Wednesday, September 16, 2009

ARM just announced a couple of 2-core SMP design based upon the Cortex-A9 application processor, one optimized for performance and the other for power consumption ( Although the optimization points are different, both are incredibly low power consumers by server standards with the performance-optimized part dissipating only 1.9W at 2Ghz based upon the TSMC 40G process (40nm). This design is aimed at server applications and should be able to run many server workloads comfortably.


In Linux/Apache on ARM Processors I described an 8 server cluster of web servers running the Marvell MV78100. These are single core ARM design servers produced by Marvell. It’s a great demonstration system showing that web server workloads can be run cost effectively on ARM based servers. Toward the end of the blog entry, I observed:


The ARM is a clear win on work done per dollar and work done per joule for some workloads. If a 4-core, cache coherent version was available with a reasonable memory controller, we would have a very nice server processor with record breaking power consumption numbers.

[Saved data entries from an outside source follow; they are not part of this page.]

(* ===== verification/Transport.v ===== *)
(** * Transport: what [requests] gives [fetch_data]

    Lines 175-178 of spothinta_api.py call
    [requests.get(url, params=params, timeout=15)],
    [response.raise_for_status()] and [response.json()] inside a
    [try] whose [except requests.exceptions.RequestException] returns
    [False].  The network's answer is a [transport]: no answer (a
    connection error or the 15 s timeout), or a response with a status
    code and a body that is JSON or not.  [requests_reply] is what the
    three calls make of it, the [http_reply] of Api.v: [raise_for_status]
    raises [HTTPError] for a 4xx or 5xx status, [json()] raises
    [JSONDecodeError] (a [RequestException]) on a body that is not JSON.

    [requests_reply_onto]: every [http_reply] is the outcome of some
    answer, so the theorems of Api.v, stated over [http_reply], cover
    every answer of the network; [fetch_data_http_error]: a 4xx or 5xx
    answer to a due fetch leaves the cache as it was and returns
    [False]. *)

From S2P Require Import Prelude Json Clock Refresh Store IsoTime Resolver Api.

Open Scope Z_scope.

(** Line 29 and lines 168-170. *)
Definition API_BASE_URL : string := "https://api.spot-hinta.fi".
Definition request_url : string := API_BASE_URL ++ "/TodayAndDayForward".

Record http_response := mk_response {
  status_code : Z;
  json_body : option jvalue      (** [None]: the body is not JSON *)
}.

Inductive transport : Type :=
| NoAnswer                        (** ConnectionError, Timeout after 15 s *)
| Answer (r : http_response).

(** [response.raise_for_status()] (line 176). *)
Definition raise_for_status (r : http_response) : py_res unit :=
  if (400 <=? status_code r) && (status_code r <? 600) then Raise RequestException else Ok tt.

(** Lines 175-178, up to the [except] of lines 191-193. *)
Definition requests_reply (t : transport) : http_reply :=
  match t with
  | NoAnswer => HttpError
  | Answer r =>
      match raise_for_status r with
      | Raise _ => HttpError
      | Ok _ => HttpOk (json_body r)
      end
  end.

Lemma requests_reply_onto (reply : http_reply) : exists t, requests_reply t = reply.
Proof.
  destruct reply as [|body].
  - by exists NoAnswer.
  - exists (Answer (mk_response 200 body)). reflexivity.
Qed.

Lemma requests_reply_status r :
  400 <= status_code r < 600 -> requests_reply (Answer r) = HttpError.
Proof.
  intros Hs. unfold requests_reply, raise_for_status.
  by rewrite (proj2 (Z.leb_le _ _) (proj1 Hs)), (proj2 (Z.ltb_lt _ _) (proj2 Hs)).
Qed.

Section Transport.
Context `{EetZone}.

(** A due fetch whose request fails changes nothing but the lazily
    created entry, returns [False], and has sent its request. *)
Lemma fetch_data_failed_request region res now reply t api :
  fetch_needed false (get_cache_data region api).2 now = true ->
  reply = HttpError \/ reply = HttpOk None ->
  fetch_data region res false now reply t api =
    ((get_cache_data region api).1, Ok false, Some (mk_request region res)).
Proof.
  unfold fetch_data. destruct (get_cache_data region api) as [api1 c]. simpl.
  intros -> [-> | ->]; reflexivity.
Qed.

(** A 4xx or 5xx answer (429 among them) to a due fetch. *)
Lemma fetch_data_http_error region res now r t api :
  fetch_needed false (get_cache_data region api).2 now = true -> 400 <= status_code r < 600 ->
  fetch_data region res false now (requests_reply (Answer r)) t api =
    ((get_cache_data region api).1, Ok false, Some (mk_request region res)).
Proof. intros Hn Hs. apply fetch_data_failed_request; [done|]. left. by apply requests_reply_status. Qed.
End Transport.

I got a call from ARM soon after posting saying that I may get my wish sooner than I was guessing. Very cool. The Design that was announced earlier today includes a 2-core, performance optimized design that could form the building block of a very nice server. In the following block diagram, ARM  shows a pair of 2-core macros implementing a 4-way SMP:

Some earlier multi-core ARM designs such the Marvel MV78200 are not cache coherent which makes it difficult to support a single application utilizing both cores. As long as this design is coherent (and I believe it is), I love it.  


Technically it’s long been possible to build N-way SMP servers based upon the single core Cortex-A9 macros but it’s quite a bit of design work. The 2-way single macro makes it easy to deliver at least 2-core servers and this announcement shows that ARM is interested in and is investing in developing the ARM-based server market.


The ARM reported performance results:


In the ARM business model, the release of a design is the first and most important step towards parts becoming available from partners. However, it’s typically at least 12 months from design availability to first shipping silicone from partners so we won’t likely see components based upon this design until late 2010 at the earliest. I’m looking forward to it.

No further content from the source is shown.